Task force could help overhaul Arkansas’ tax code
These basic principles often compete with the need for the state to enact special tax laws for economic and social policy.
Members appointed to the governor’s Tax Reform and Relief Tax Force may soon discover when these basic principles conflict with policy decisions. Tax reform, like beauty, is in the eye of the beholder.
In 2015, in his first legislative session Gov. Asa Hutchinson proposed tax changes that resulted in a record $105 million income tax cut for middle- and upper-income Arkansans. This tax cut was approved by the Legislature and built into the state’s balanced budget without an offsetting decrease in government services.
Gov. Hutchinson’s newly enacted legislation provides an additional $50 million income tax reduction targeted to lower income taxpayers. The “Tax Reform and Relief Act of 2017” is included in his proposed balanced budget.
Gov. Hutchinson has stated he is committed to more tax decreases. In particular, he wants to continue to reduce the top 6.9% individual income tax rate, which was reduced from 7% in 2015, to bring the Arkansas in line with economically competing states.
Arkansas tax law contains hundreds of exemptions and taxpayer benefits, which some believe should be reduced or eliminated to lower tax rates for all. There has been discussion about sunsetting all tax exemption and requiring legislative approval to continue all exemptions. Arkansas tax law has become complicated by incorporation of piecemeal changes for social and economic policy and financial needs over several decades.
The Arkansas Tax Reform and Relief Task Force, created by the Arkansas Tax Reform and Relief Act of 2017, identifies areas of potential reform and recommend legislation for consideration in the 2019 regular session. The goal of the legislation is to:
• modernize and simplify the Arkansas tax code;
• make tax laws competitive with other states to attract business;
• create jobs; and
• ensure fairness to all individuals and entities affected by the tax laws.
The Task Force will consist of 16 legislators. The Speaker of the House of Representatives and the President Pro Tempore of the Senate will both serve and will each appoint five members from the House and Senate. The House and Senate majority and minority leaders will also serve.
The charge of the task force is ambitious. It is not limited to corporate income tax, individual income tax or sales tax, which generate the bulk of the state’s revenue and are usually the focus of tax reform discourse. The charge also includes the dozens of taxes that fund state and local government: property tax, motor fuel tax, alcoholic beverage tax, tobacco tax, severance tax, and racing and games of skill taxes.
In the past, tax reform efforts have been hampered by the Arkansas Constitution, which limits options for reform. The task force will likely encounter those limitations and recommend constitutional amendments to change them.
For example, Amendment 19 of the Arkansas Constitution requires a 75% vote of the legislature to increase the rate of some state taxes. By Arkansas Supreme Court interpretation, that only applies to state taxes in effect when the amendment was passed and only to rate increases. The main taxes affected are income tax and tobacco taxes.
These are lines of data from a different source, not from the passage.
(** X14.  An argument in traditional mode.  In the argument position, with the
    mode Traditional and an empty token: a key byte, then a value that
    starts at once (no [=], quote or brace) and runs to the next whitespace,
    give two [lex_str_literal] calls, the first with the key folded to upper
    case (one byte), the second with the bytes of the value as they are.
    The first callback is taken to return true; the lexer is back in the
    argument position when the second does too, and in Error otherwise. *)
Theorem traditional_argument :
  forall (l : GCodeLexer) (key first : ascii) (rest : list ascii) (sp : ascii),
    state l = SCAN_ARGS -> arg_mode l = ARG_TRADITIONAL -> token_ok l ->
    token_length l = 0%nat ->
    raw_first_byte key = true -> raw_first_byte first = true ->
    forallb value_byte rest = true -> is_space sp = true ->
    snd (callback (context l)
           (lex_str_literal (String (upper key) EmptyString))) = true ->
    exists l',
      gcode_lexer_scan l (key :: first :: rest ++ [sp]) = Some l'
      /\ emitted l'
         = emitted l
           ++ [lex_str_literal (String (upper key) EmptyString);
               lex_str_literal (string_of_list_ascii (first :: rest))]
      /\ token_length l' = 0%nat
      /\ state l'
         = (if snd (callback
                      (fst (callback (context l)
                              (lex_str_literal
                                 (String (upper key) EmptyString))))
                      (lex_str_literal (string_of_list_ascii (first :: rest))))
            then SCAN_ARGS else SCAN_ERROR).
Proof.
  intros l key first rest sp Hs Hm Hok Hlen Hkey Hfirst Hrest Hsp Hcb.
  destruct (traditional_key_iteration l key Hs Hm Hok Hlen Hkey Hcb)
    as (l1 & Hit1 & Hs1 & Hm1 & Hok1 & Hlen1 & He1 & Hc1).
  rewrite (scan_cons key l l1 _ Hit1).
  assert (Hf := Hfirst). unfold raw_first_byte, raw_byte in Hf. split_andb Hf.
  assert (Hit2 : scan_iteration first l1
                 = (true, set_column (to_uint32 (column l1 + 1))
                            (set_in_arg_value true
                               (set_state SCAN_ARG_VALUE l1)))).
  { unfold scan_iteration, bind, gets. rewrite Hs1. cbn [scan_case].
    unfold case_AFTER_TRADITIONAL_KEY, set_state_m, BACK_UP, bind, modify,
      ret, ENTER_EXPR in *.
    repeat match goal with H : _ = false |- _ => rewrite H end.
    reflexivity. }
  rewrite (scan_cons_backup first l1 _ _ Hit2).
  change (first :: rest ++ [sp]) with ((first :: rest) ++ [sp]).
  rewrite scan_app.
  assert (Hvf : value_byte first = true).
  { unfold value_byte, raw_byte.
    repeat match goal with H : _ = false |- _ => rewrite H end.
    reflexivity. }
  match goal with
  | |- context [gcode_lexer_scan ?x (first :: rest)] =>
      destruct (value_steps (first :: rest) x eq_refl)
        as (l2 & -> & Hs2 & Hm2 & Hok2 & Hb2 & He2 & Hc2);
        [apply (token_ok_same l1); auto
        | cbn [forallb]; rewrite Hvf, Hrest; reflexivity |]
  end.
  match type of Hb2 with
  | _ = token_bytes ?x ++ _ =>
      assert (Hb0 : token_bytes x = [])
        by (unfold token_bytes; fields; rewrite Hlen1; reflexivity);
      rewrite Hb0 in Hb2
  end.
  fields. cbn [app] in Hb2.
  destruct (value_end_step l2 sp Hs2
              ltac:(rewrite Hm2, Hm1; discriminate) Hok2)
    as (l3 & Hit3 & He3 & Hlen3 & Hs3).
  { rewrite Hb2. discriminate. }
  { rewrite Hb2, forallb_forall. intros c Hc.
    assert (Hv : value_byte c = true).
    { destruct Hc as [<- | Hc]; [assumption|].
      rewrite forallb_forall in Hrest. auto. }
    unfold value_byte, raw_byte in Hv. split_andb Hv.
    apply negb_true_iff. assumption. }
  { assumption. }
  rewrite (scan_cons sp l2 l3 [] Hit3), scan_nil.
  exists l3. split; [reflexivity|].
  rewrite He3, Hs3, Hb2, He2, Hc2, He1, Hc1, <- app_assoc.
  repeat split; assumption.
Qed.

(** *** The mode of the arguments *)

(** X17.  Raw mode is chosen by what [strcmp] reads in the token buffer, which is
    not terminated yet at that point: with a buffer that reads M117 or ECHO
    as a C string, whatever the command name in its first [token_length]
    bytes is, whitespace after the name selects raw mode; the identifier
    emitted is the name. *)
Theorem raw_mode_is_read_from_the_buffer :
  forall (l : GCodeLexer) (sp : ascii),
    state l = SCAN_COMMAND_NAME -> token_ok l ->
    token_text l = "M117"%string \/ token_text l = "ECHO"%string ->
    forallb (fun c => negb (is_char c NUL)) (token_bytes l) = true ->
    snd (callback (context l)
           (lex_identifier (string_of_list_ascii (token_bytes l)))) = true ->
    is_space sp = true ->
    exists l',
      scan_iteration sp l = (false, l')
      /\ state l' = SCAN_ARGS /\ arg_mode l' = ARG_RAW
      /\ emitted l'
         = emitted l ++ [lex_identifier (string_of_list_ascii (token_bytes l))].
Proof.
  intros l sp Hs Hok Htext Hnul Hcb Hsp.
  destruct (space_is_plain sp Hsp) as (H1 & H2 & H3 & H4).
  assert (Hraw : (String.eqb (token_text l) "M117"
                  || String.eqb (token_text l) "ECHO") = true)
    by (destruct Htext as [-> | ->]; reflexivity).
  unfold scan_iteration, bind, gets. rewrite Hs. cbn [scan_case].
  unfold case_COMMAND_NAME. rewrite H1, H2, H3, Hsp.
  unfold ignore, enter_args, set_state_m, bind, gets, modify.
  assert (Ht : token_text (set_state SCAN_ARGS l) = token_text l)
    by reflexivity.
  rewrite Ht, Hraw.
  unfold emit_ident, terminate_token, bind.
  run_TOKEN_STOP.
  match goal with
  | |- context [token_char NUL ?x] =>
      destruct (token_char_spec NUL x) as (buf & lim & -> & Hl & Hle & Hpre);
        [apply (token_ok_same l); auto|]
  end.
  unfold gets.
  assert (Htext' : forall x,
    token_str x = Some buf
    -> token_text x = string_of_list_ascii (token_bytes l)).
  { intros x Hx. unfold token_text. rewrite Hx.
    eapply cstr_of_prefix; [|exact Hnul].
    erewrite <- token_bytes_same; [exact Hpre | reflexivity | reflexivity]. }
  rewrite Htext' by reflexivity.
  unfold call; fields.
  destruct (callback (context l)
              (lex_identifier (string_of_list_ascii (token_bytes l))))
    as [c1 ok1].
  cbn [snd] in Hcb. subst ok1.
  unfold free_token, next_byte, ret, advance, bind, modify. rewrite H3.
  eexists. split; [reflexivity|]. fields.
  split; [reflexivity|]. split; reflexivity.
Qed.

(** *** Newlines *)

Lemma newline_iteration l :
  ends_at_newline (state l) = true ->
  fst (scan_iteration LF l) = false
  /\ state (snd (scan_iteration LF l)) = SCAN_NEWLINE.
Proof.
  intros Hs. destruct (scan_iteration_state LF l) as [-> ->].
  destruct (state l) eqn:Hst; try discriminate Hs; clear Hs;
    unfold scan_case; unfold_helpers;
    cbn [is_char is_space Ascii.eqb Bool.eqb orb andb negb
         LF HT VT CR DQUOTE BACKSLASH ENTER_EXPR EXIT_EXPR NUL];
    repeat step; fields; rewrite_frames;
    cbn [is_char is_space Ascii.eqb Bool.eqb orb andb negb
         LF HT VT CR DQUOTE BACKSLASH ENTER_EXPR EXIT_EXPR NUL] in *;
    try discriminate; rewrite ?Hst; split; reflexivity.
Qed.

(** X11.  Outside numbers, symbols, identifiers and numeric string escapes a
    newline byte ends the statement at once: in each of these states the
    newline is consumed (no back-up) and the lexer is in the Newline state
    afterwards, whatever the callbacks return. *)
Theorem newline_ends_statement :
  forall l : GCodeLexer,
    ends_at_newline (state l) = true ->
    fst (scan_iteration LF l) = false
    /\ state (snd (scan_iteration LF l)) = SCAN_NEWLINE.
Proof. exact newline_iteration. Qed.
Rates of other taxes, new taxes and changes of how the tax is administered, only require a majority vote. This limitation has contributed to enactment of tax provisions, which require a simple majority vote, rather than more efficient taxes that required a super majority.
The Arkansas Constitution prohibits the legislature from delegating its authority to enact legislation.
These separation of powers provisions have been interpreted strictly by the Arkansas courts. The Arkansas Legislature cannot adopt federal income tax laws as Congress might change them prospectively. This has resulted in a lack of uniformity of Arkansas income tax law with the federal income tax law, which further complicates compliance for taxpayers.
The task force will have a unique opportunity to analyze the state’s tax system during the off-season.
They will not deliberate during a legislative session, constrained by the time limits of the Legislative Revenue and Tax Committees. They can also review taxes without addressing immediate needs to fund a new budget.
The task force must call a meeting within 30 days of final adjournment of the 2017 legislative session and meet at least once every two months. A preliminary report must be filed by Dec. 1, 2017 with a final report due by Sept. 1, 2018. The task force will disband on Dec. 31, 2018.
The work of the task force should draw the careful observance of taxpayers. It will benefit taxpayers to discover and address potential undesirable changes before the task force makes final recommendations and they are adopted in legislation.